期刊
JOURNAL OF THE AMERICAN GERIATRICS SOCIETY
卷 65, 期 11, 页码 2425-2430出版社
WILEY
DOI: 10.1111/jgs.15059
关键词
-
资金
- National Institutes of Health [R01 AG051635, R01 AG11101]
OBJECTIVES: To examine the difference in the association between apolipoprotein (APO) E allele and overall and cardiovascular mortality between African Americans (AAs) and European Americans (EAs). DESIGN: Longitudinal, cohort study of 18 years. SETTING: Biracial urban US population sample. PARTICIPANTS: 4,917, 68% AA and 32% EA. MEASUREMENTS: APOE genotype and mortality based on National Death Index.
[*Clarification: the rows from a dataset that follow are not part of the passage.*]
Lemma targets_verified st reqs ts : Forall2 (target_for st) reqs ts →
  ∃ maps, try_fold (verify_target st) (∅, ∅) ts = Ok maps ∧
    (∀ t r, fst maps !! t = Some r → account_root st t r) ∧
    (∀ t k s, snd maps !! (t, k) = Some s → ∃ r, account_root st t r ∧ holds r k (tsp_value s) ∧
      tsp_mpt_proof s = slot_proof r k) ∧
    (∀ q, q ∈ reqs → is_Some (fst maps !! vr_target (q_request q)) ∧
      is_Some (snd maps !! (vr_target (q_request q), q_slot_key q))).
Proof.
  intros Hts.
  destruct (try_fold_inv (E:=MptError) (λ done maps,
    (∀ t r, fst maps !! t = Some r → account_root st t r) ∧
    (∀ t k s, snd maps !! (t, k) = Some s → ∃ r, account_root st t r ∧ holds r k (tsp_value s) ∧
      tsp_mpt_proof s = slot_proof r k) ∧
    (∀ q t, t ∈ done → target_for st q t → is_Some (fst maps !! vr_target (q_request q)) ∧
      is_Some (snd maps !! (vr_target (q_request q), q_slot_key q)))) (verify_target st) (∅, ∅) ts)
    as (maps & Hf & H1' & H2' & H3').
  - split_and!; [intros * Hl; simpl in Hl; by rewrite lookup_empty in Hl..|]. intros q t Hin. by apply elem_of_nil in Hin.
  - intros dn t rest [roots slots] Hl (Hr & Hs & Hd).
    assert (∃ q, target_for st q t) as (q & acct & -> & Hacct & Hv).
    { assert (t ∈ ts) as Hin by (rewrite Hl; set_solver).
      apply list_elem_of_lookup in Hin as [i Hi].
      destruct (Forall2_lookup_r _ _ _ _ _ Hts Hi) as (q & _ & ?). by exists q. }
    unfold verify_target, target_of. cbn [ts_target_address ts_account ts_account_mpt_proof ts_slots].
    rewrite (proj2 (verify_account_Ok _ _ _ _ _ (account_storage acct))), Ok_bind.
    2: { split; [|done]. rewrite <-Hacct. apply trie_prove_ok. }
    eexists; split; [done|]. simpl in *. split_and!.
    + intros t r. rewrite lookup_insert_Some. intros [[<- <-]|[_ ?]]; [by exists acct|by apply Hr].
    + intros t k s. rewrite lookup_insert_Some. intros [[[= <- <-] <-]|[_ ?]]; [|by apply Hs].
      exists (account_storage acct). split_and!; [by exists acct|done|done].
    + intros q' t [Hin|Hin%list_elem_of_singleton]%elem_of_app Hfor.
      * destruct (Hd q' t Hin Hfor) as [D1 D2]. split; by apply lookup_insert_is_Some'; right.
      * subst t. destruct Hfor as (acct' & Heq & _). injection Heq as <- _ _ <- _ _.
        split; apply lookup_insert_is_Some'; by left.
  - exists maps. split_and!; [done..|]. intros q Hq. apply list_elem_of_lookup in Hq as [i Hi].
    destruct (Forall2_lookup_l _ _ _ _ _ Hts Hi) as (t & Ht & Hfor). eapply H3'; [|done].
    by eapply list_elem_of_lookup_2.
Qed.

(** The whole witness, from a real batch. *)
Lemma drained_accepted st address (cursor hd : u64) reqs : drained st address cursor hd reqs →
  ∃ qs maps leaves, proof_request_queue_address qs = address ∧ input_cursor qs = cursor ∧ head qs = hd ∧
    accepts st qs maps leaves ∧ batch_requests maps (entries qs) = reqs.
Proof.
  intros (acct & Ha & Hh & Hcur & Hlen & He & Hv).
  destruct (targets_exist _ _ Hv) as (ts & Hts).
  destruct (targets_verified _ _ _ Hts) as (maps & Hf & Hroots & Hslots & Hdom).
  set (es := imap (λ i q, entry_of (storage_root acct) (to_uint 64 (cursor + Z.of_nat i)) q) reqs).
  assert (∀ i e, es !! i = Some e → ∃ q, reqs !! i = Some q ∧
    e = entry_of (storage_root acct) (to_uint 64 (cursor + Z.of_nat i)) q) as Hes.
  { intros i e Hi. unfold es in Hi. rewrite list_lookup_imap in Hi.
    destruct (reqs !! i) as [q|] eqn:Hq; [|done]. injection Hi as <-. by exists q. }
  (** The slot found for a request is a proof of the request's own value. *)
  assert (∀ q, q ∈ reqs → ∃ root slot, fst maps !! vr_target (q_request q) = Some root ∧
    snd maps !! (vr_target (q_request q), q_slot_key q) = Some slot ∧
    tsp_value slot = vr_value (q_request q) ∧
    verify_proof root (trie_path (q_slot_key q)) (expected_storage_value (tsp_value slot))
      (tsp_mpt_proof slot) = inl ()) as Hfound.
  { intros q Hq. destruct (Hdom q Hq) as [[root Hr] [slot Hs]]. exists root, slot.
    destruct (Hslots _ _ _ Hs) as (r & Hr1 & Hholds & ->).
    rewrite (account_root_fun _ _ _ _ Hr1 (Hroots _ _ Hr)) in *. split_and!; [done|done| |by apply holds_proved].
    rewrite Forall_elem in Hv. destruct (Hv q Hq) as (r' & Hr' & Hv').
    rewrite (account_root_fun _ _ _ _ Hr' (Hroots _ _ Hr)) in Hv'. by eapply holds_fun. }
  assert (∃ leaves, try_map (entry_leaf maps) es = Ok leaves) as (leaves & Hleaves).
  { assert (Forall (λ e, ∃ leaf, entry_leaf maps e = Ok leaf) es) as Hall.
    { apply Forall_lookup_2. intros i e Hi. destruct (Hes i e Hi) as (q & Hq & ->).
      destruct (Hfound q) as (root & slot & Hr & Hs & _ & Hp); [by eapply list_elem_of_lookup_2|].
      edestruct hash_request_leaf_Ok as (fs & _ & _ & Hhash).
      eexists. apply entry_leaf_Ok. exists root, slot. by split_and!. }
    clear -Hall. induction Hall as [|e es [leaf He] _ [leaves IH]]; [by exists []|].
    exists (leaf :: leaves). simpl. by rewrite He, Ok_bind, IH. }
  exists (MkQueueStorage address acct (trie_prove st (trie_path address)) hd
    (slot_proof (storage_root acct) (storage_slot_of_index QUEUE_HEAD_STORAGE_INDEX)) cursor es ts), maps, leaves.
  pose proof (uint_range hd) as [_ Hmax]. change (2 ^ Z.of_nat 64) with (2 ^ 64) in Hmax.
  split_and!; [done..|split; simpl; try done|].
  - rewrite <-Ha. apply trie_prove_ok.
  - by apply holds_proved.
  - unfold es. by rewrite length_imap.
  - intros i e Hi. destruct (Hes i e Hi) as (q & Hq & ->). apply lookup_lt_Some in Hq as Hlt.
    apply entry_of_verified; [lia|by apply He].
  - unfold batch_requests, es. simpl. rewrite fmap_imap. apply list_eq. intros i. rewrite list_lookup_imap.
    destruct (reqs !! i) as [q|] eqn:Hq; [|done]. simpl. f_equal.
    destruct (Hfound q) as (root & slot & _ & Hs & Hval & _); [by eapply list_elem_of_lookup_2|].
    unfold queued_of, entry_value. simpl. rewrite Hs, Hval. by destruct q as [? []].
Qed.
End Complete.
RESULTS: A higher proportion of AAs than of EAs had an APOE epsilon 2 allele (epsilon 2 epsilon 2/epsilon 2 epsilon 3/epsilon 2 epsilon 4; 22% vs 13%) and an APOE epsilon 4 allele (epsilon 3 epsilon 4/epsilon 4 epsilon 4; 33% vs 24%). After adjusting for known risk factors, the risk of mortality was 19% less with the APOE epsilon 2 allele (hazard ratio (HR) = 0.81, 95% confidence interval (CI) = 0.76-0.87), and the risk of cardiovascular mortality was 35% less (HR = 0.65, 95% CI = 0.58-0.76) than with the epsilon 3 epsilon 3 allele. The risk of mortality was 10% greater with the APOE epsilon 4 allele (HR = 1.10, 95% CI = 1.04-1.16), and the risk of cardiovascular mortality was 20% greater (HR = 1.20, 95% CI = 1.07-1.29) than with the epsilon 3 epsilon 3 allele. No difference in the association between APOE allele and mortality was observed between AAs and EAs. CONCLUSION: The APOE epsilon 4 allele increased the risk of overall and cardiovascular mortality, whereas the APOE epsilon 2 allele decreased the risk of overall and cardiovascular mortality. There was no racial difference in the association between these alleles and mortality.